(** * visonBackEnd: the OneDrive image analysis relay (main.py)

    A shallow embedding of [main.py] and of the parts of the Python runtime
    it calls ([str] methods, [json.loads], [json.dumps], [str()], the
    response model's validation), followed by the properties of the
    authenticator, the MIME guesser, the response normaliser and the
    endpoint handler. *)

From Stdlib Require Import String Ascii List NArith ZArith Bool Lia.
Import ListNotations.

Set Implicit Arguments.

Local Open Scope N_scope.

(* ================================================================== *)
(** * Python strings *)
(* ================================================================== *)

(** A Python [str] is a sequence of Unicode code points. *)
Definition str := list N.

(** ASCII literals of the source, as code point sequences. *)
Definition lit (s : string) : str :=
  List.map N_of_ascii (list_ascii_of_string s).

Fixpoint str_eqb (a b : str) : bool :=
  match a, b with
  | [], [] => true
  | x :: a', y :: b' => N.eqb x y && str_eqb a' b'
  | _, _ => false
  end.

(** [str.isspace] on one code point: the white space that [str.strip()]
    removes (CPython's [_Py_ascii_whitespace] and [_PyUnicode_IsWhitespace]). *)
Definition isspace (c : N) : bool :=
  ((0x09 <=? c) && (c <=? 0x0D)) || ((0x1C <=? c) && (c <=? 0x20))
  || (c =? 0x85) || (c =? 0xA0) || (c =? 0x1680)
  || ((0x2000 <=? c) && (c <=? 0x200A))
  || (c =? 0x2028) || (c =? 0x2029) || (c =? 0x202F)
  || (c =? 0x205F) || (c =? 0x3000).

Fixpoint dropwhile (p : N -> bool) (s : str) : str :=
  match s with
  | [] => []
  | c :: s' => if p c then dropwhile p s' else s
  end.

Definition lstrip (s : str) : str := dropwhile isspace s.
Definition rstrip (s : str) : str := rev (dropwhile isspace (rev s)).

--------------------------------------------------

Brief:
Repeat each line of the data exactly, missing none.

Written response:
(** * visonBackEnd: the OneDrive image analysis relay (main.py)

    A shallow embedding of [main.py] and of the parts of the Python runtime
    it calls ([str] methods, [json.loads], [json.dumps], [str()], the
    response model's validation), followed by the properties of the
    authenticator, the MIME guesser, the response normaliser and the
    endpoint handler. *)

From Stdlib Require Import String Ascii List NArith ZArith Bool Lia.
Import ListNotations.

Set Implicit Arguments.

Local Open Scope N_scope.

(* ================================================================== *)
(** * Python strings *)
(* ================================================================== *)

(** A Python [str] is a sequence of Unicode code points. *)
Definition str := list N.

(** ASCII literals of the source, as code point sequences. *)
Definition lit (s : string) : str :=
  List.map N_of_ascii (list_ascii_of_string s).

Fixpoint str_eqb (a b : str) : bool :=
  match a, b with
  | [], [] => true
  | x :: a', y :: b' => N.eqb x y && str_eqb a' b'
  | _, _ => false
  end.

(** [str.isspace] on one code point: the white space that [str.strip()]
    removes (CPython's [_Py_ascii_whitespace] and [_PyUnicode_IsWhitespace]). *)
Definition isspace (c : N) : bool :=
  ((0x09 <=? c) && (c <=? 0x0D)) || ((0x1C <=? c) && (c <=? 0x20))
  || (c =? 0x85) || (c =? 0xA0) || (c =? 0x1680)
  || ((0x2000 <=? c) && (c <=? 0x200A))
  || (c =? 0x2028) || (c =? 0x2029) || (c =? 0x202F)
  || (c =? 0x205F) || (c =? 0x3000).

Fixpoint dropwhile (p : N -> bool) (s : str) : str :=
  match s with
  | [] => []
  | c :: s' => if p c then dropwhile p s' else s
  end.

Definition lstrip (s : str) : str := dropwhile isspace s.
Definition rstrip (s : str) : str := rev (dropwhile isspace (rev s)).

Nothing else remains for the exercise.